• **WORK REQUIRED**
For the entries that follow, restate word for word the line containing "(at_root = true -> is_full_node nd (n bt) = true", the line containing "apply IH; cbn", and every line that lies between them.

*** INPUT MATERIAL ***

Lemma split_loop_in_time k :
  forall i itr node new_node, split_loop k i itr node new_node <> OutOfFuel.
Proof.
  induction k as [|k IH]; intros i itr node new_node; cbn [split_loop]; [done |].
  repeat (apply bind_in_time;
          [first [apply arr_get_in_time | apply arr_set_in_time] | intros ? _]).
  apply IH.
Qed.

Lemma bt_split_child_in_time nd n :
  bt_split_child entry_cap child_cap nd n <> OutOfFuel.
Proof.
  unfold bt_split_child. case_match; [done |].
  repeat (apply bind_in_time;
          [first [apply arr_get_in_time | apply arr_set_in_time
                 | apply split_loop_in_time] | intros ? _]).
  destruct a2. 
  repeat (apply bind_in_time;
          [first [apply arr_get_in_time | apply arr_set_in_time] | intros ? _]).
  done.
Qed.

Lemma split_full_root_in_time nd n :
  split_full_root entry_cap child_cap nd n <> OutOfFuel.
Proof.
  unfold split_full_root.
  apply bind_in_time; [apply bt_split_child_in_time | intros [[? ?] [?|]] _; [| done]].
  apply bind_in_time; [apply node_insert_entry_in_time | intros [? ?] _].
  repeat (apply bind_in_time; [apply arr_set_in_time | intros ? _]).
  done.
Qed.

Lemma bt_insert_helper_body_in_time bt at_root nd e :
  bt_insert_helper_body entry_cap child_cap bt at_root nd e <> OutOfFuel.
Proof.
  unfold bt_insert_helper_body.
  apply bind_in_time.
  { destruct at_root; [apply split_full_root_in_time | done]. }
  intros [r|r] _; [| done].
  apply bind_in_time; [apply get_next_node_index_in_time | intros idx _].
  apply bind_in_time; [apply arr_get_in_time | intros [child|] _]; cbn [is_leaf].
  - apply bind_in_time; [done | intros ? _].
    apply bind_in_time; [apply bt_split_child_in_time | intros [[? ?] [?|]] _].
    + apply bind_in_time; [apply arr_set_in_time | intros ? _].
      apply bind_in_time; [apply node_insert_entry_in_time | intros [? ?] _].
      apply bind_in_time; [apply arr_set_in_time | intros ? _].
      apply bind_in_time; [apply get_next_node_index_in_time | done].
    + apply bind_in_time; [apply arr_set_in_time | done].
  - apply bind_in_time; [apply node_insert_entry_in_time | intros [? ?] _; done].
Qed.

(** ** The recursion *)

Lemma bt_insert_helper_absent fuel bt at_root e :
  3 <= n bt -> alloc_ok entry_cap child_cap (n bt) ->
  bt_insert_helper entry_cap child_cap fuel bt at_root None e
  = Done (Reset (Node (Some e :: replicate (entry_cap (n bt) - 1) None)
                      (replicate (child_cap (n bt)) None) 1) (key e)).
Proof.
  intros Hn Halloc. destruct fuel; cbn [bt_insert_helper];
    by rewrite node_insert_entry_fresh.
Qed.

Lemma bt_insert_helper_height fuel :
  forall bt at_root nd e eff,
    3 <= n bt -> alloc_ok entry_cap child_cap (n bt) ->
    (at_root = true -> is_full_node nd (n bt) = false) ->
    bt_insert_helper entry_cap child_cap fuel bt at_root (Some nd) e = Done eff ->
    match eff with
    | InPlace r => (height r <= height nd)%nat
    | Reset r _ => height r = 1%nat
    end.
Proof.
  induction fuel as [|fuel IH]; intros bt at_root nd e eff Hn Halloc Hroot H;
    cbn [bt_insert_helper] in H; [done |].
  unbind H as s Hs.
  pose proof (bt_insert_helper_body_Done _ _ _ _ _ Hn Halloc Hs) as Hbody.
  destruct s as [r|r|r idx].
  - destruct Hbody as (-> & Hfull & _). rewrite Hroot in Hfull; done.
  - injection H as <-. done.
  - unbind H as c Hc. unbind H as eff' Heff.
    destruct c as [c|].
    + apply IH in Heff; [| done | done | done].
      apply arr_get_height in Hc. cbn [height_opt] in Hc.
      rewrite (height_children r) in Hbody.
      destruct eff' as [c'|r' k].
      * unbind H as cs Hcs. injection H as <-.
        apply arr_set_heights in Hcs. cbn [height_opt] in Hcs.
        rewrite height_children. cbn [children set_children]. lia.
      * injection H as <-. done.
    + rewrite bt_insert_helper_absent in Heff by done.
      injection Heff as <-. injection H as <-.
      rewrite height_Node, heights_replicate. done.
Qed.

Lemma bt_insert_helper_in_time fuel :
  forall bt at_root nd e,
    3 <= n bt -> alloc_ok entry_cap child_cap (n bt) ->
    (height nd <= fuel)%nat ->
    (at_root = true -> is_full_node nd (n bt) = true -> (height nd + 2 <= fuel)%nat) ->
    bt_insert_helper entry_cap child_cap fuel bt at_root (Some nd) e <> OutOfFuel.
Proof.
  induction fuel as [|fuel IH]; intros bt at_root nd e Hn Halloc Hh Hroot.
  - rewrite height_children in Hh. lia.
  - cbn [bt_insert_helper].
    apply bind_in_time; [apply bt_insert_helper_body_in_time | intros s Hs].
    pose proof (bt_insert_helper_body_Done _ _ _ _ _ Hn Halloc Hs) as Hbody.
    destruct s as [r|r|r idx]; [| done |].
    + destruct Hbody as (-> & Hfull & _ & Hr & Hnf).
      specialize (Hroot eq_refl Hfull).
      apply IH; cbn [n set_root]; [done | done | lia |].
      intros _ Hf. rewrite Hnf in Hf. done.
    + apply bind_in_time; [apply arr_get_in_time | intros c Hc].
      apply bind_in_time.
      * destruct c as [c|].
        -- apply arr_get_height in Hc. cbn [height_opt] in Hc.
           rewrite (height_children r) in Hbody.
           apply IH; [done | done | lia | done].
        -- by rewrite bt_insert_helper_absent.
      * intros [c'|r' k] _; [| done].
        apply bind_in_time; [apply arr_set_in_time | done].
Qed.




(** C9: [insert] terminates on every tree of order [n >= 3]: fuel
    [height + 2] is enough for the call to return (or to abort on a fault),
    the recursion descending one level per call; and the root built by a
    root split is not full, so that the restart is not followed by a second
    one. *)
Theorem bt_insert_helper_terminates bt e fuel :
  3 <= n bt -> alloc_ok entry_cap child_cap (n bt) ->
  (height_opt (root bt) + 2 <= fuel)%nat ->
  ((exists bt', insert entry_cap child_cap fuel bt e = Done bt')
   \/ insert entry_cap child_cap fuel bt e = Fault)
  /\ forall nd new_root,
       root bt = Some nd ->
       split_full_root entry_cap child_cap nd (n bt) = Done (Grown new_root) ->
       is_full_node new_root (n bt) = false
       /\ split_full_root entry_cap child_cap new_root (n bt) = Done (Same new_root).
Proof.
  intros Hn Halloc Hfuel. split.
  - assert (Hin : bt_insert_helper entry_cap child_cap fuel bt true (root bt) e
                  <> OutOfFuel).
    { destruct (root bt) as [nd|] eqn:Hroot.
      - cbn [height_opt] in Hfuel. apply bt_insert_helper_in_time; try done; lia.
      - by rewrite bt_insert_helper_absent. }
    unfold insert.
    destruct (bt_insert_helper entry_cap child_cap fuel bt true (root bt) e);
      cbn [mbind result_bind]; [eauto | eauto | done].
  - intros nd new_root _ Hgrow.
    apply (split_full_root_Done _ _ _ Hn Halloc) in Hgrow as (_ & _ & Hnf & _).
    split; [done |]. by apply split_full_root_not_full.
Qed.

(** ** Inserting into a node without children *)

Lemma next_index_from_sorted (s : list cbt_entry_t) :
  forall (pre post : list (option cbt_entry_t)) (k : Z),
    next_index_from (length s) (Z.of_nat (length pre))
      (pre ++ (Some <$> s) ++ post) k
    = Done (Z.of_nat (length pre + pos k s)).
Proof.
  induction s as [|x s IH]; intros pre post k; cbn [length next_index_from pos].
  - by rewrite Nat.add_0_r.
  - rewrite arr_get_nat.
    rewrite lookup_app_r, Nat.sub_diag by lia. cbn [fmap list_fmap app lookup list_lookup].
    cbn [mbind result_bind].
    destruct (k <? key x); [by rewrite Nat.add_0_r |].
    replace (Z.of_nat (length pre) + 1) with (Z.of_nat (length (pre ++ [Some x])))
      by (rewrite length_app; cbn; lia).
    replace (pre ++ Some x :: (Some <$> s) ++ post)
      with ((pre ++ [Some x]) ++ (Some <$> s) ++ post)
      by (by rewrite <- app_assoc).
    rewrite IH. rewrite length_app. cbn [length]. do 2 f_equal. lia.
Qed.

Lemma get_next_node_index_leaf ec cc (s : list cbt_entry_t) (k n : Z) :
  get_next_node_index (leaf_node ec cc s) k n = Done (Z.of_nat (pos k s)).
Proof.
  unfold get_next_node_index, leaf_node. cbn [len entry]. rewrite Nat2Z.id.
  apply (next_index_from_sorted s [] _ k).
Qed.

Lemma pos_le (k : Z) (s : list cbt_entry_t) : (pos k s <= length s)%nat.
Proof.
  induction s as [|x s IH]; cbn; [lia |]. destruct (k <? key x); lia.
Qed.

Lemma place_pos (e : cbt_entry_t) (s : list cbt_entry_t) :
  place e s = take (pos (key e) s) s ++ e :: drop (pos (key e) s) s.
Proof.
  induction s as [|x s IH]; cbn; [done |].
  destruct (key e <? key x); cbn; [done |]. by rewrite IH.
Qed.

Lemma place_length (e : cbt_entry_t) (s : list cbt_entry_t) :
  length (place e s) = S (length s).
Proof.
  induction s as [|x s IH]; cbn; [done |].
  destruct (key e <? key x); cbn; [done |]. by rewrite IH.
Qed.

Lemma shift_in_replicate {A : Type} (c : nat) (p cnt : Z) :
  0 <= p <= cnt -> cnt < Z.of_nat c ->
  shift_in (replicate c (@None A)) p cnt None = Done (replicate c None).
Proof.
  intros Hp Hc. unfold shift_in. rewrite length_replicate.
  destruct (Z.leb_spec 0 p); [| lia].
  destruct (Z.leb_spec p cnt); [| lia].
  destruct (Z.ltb_spec cnt (Z.of_nat c)); [| lia].
  cbn [andb]. f_equal. symmetry. apply replicate_as_Forall. split.
  - rewrite length_app. cbn [length]. rewrite length_app.
    rewrite !length_take, !length_drop, !length_replicate. lia.
  - apply Forall_app. split; [apply Forall_take, Forall_replicate_eq |].
    apply Forall_cons. split; [done |].
    apply Forall_app. split.
    + apply Forall_take, Forall_drop, Forall_replicate_eq.
    + apply Forall_drop, Forall_replicate_eq.
Qed.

*** End of INPUT MATERIAL ***

• **FINISHED TASK**
    (at_root = true -> is_full_node nd (n bt) = true -> (height nd + 2 <= fuel)%nat) ->
    bt_insert_helper entry_cap child_cap fuel bt at_root (Some nd) e <> OutOfFuel.
Proof.
  induction fuel as [|fuel IH]; intros bt at_root nd e Hn Halloc Hh Hroot.
  - rewrite height_children in Hh. lia.
  - cbn [bt_insert_helper].
    apply bind_in_time; [apply bt_insert_helper_body_in_time | intros s Hs].
    pose proof (bt_insert_helper_body_Done _ _ _ _ _ Hn Halloc Hs) as Hbody.
    destruct s as [r|r|r idx]; [| done |].
    + destruct Hbody as (-> & Hfull & _ & Hr & Hnf).
      specialize (Hroot eq_refl Hfull).
      apply IH; cbn [n set_root]; [done | done | lia |].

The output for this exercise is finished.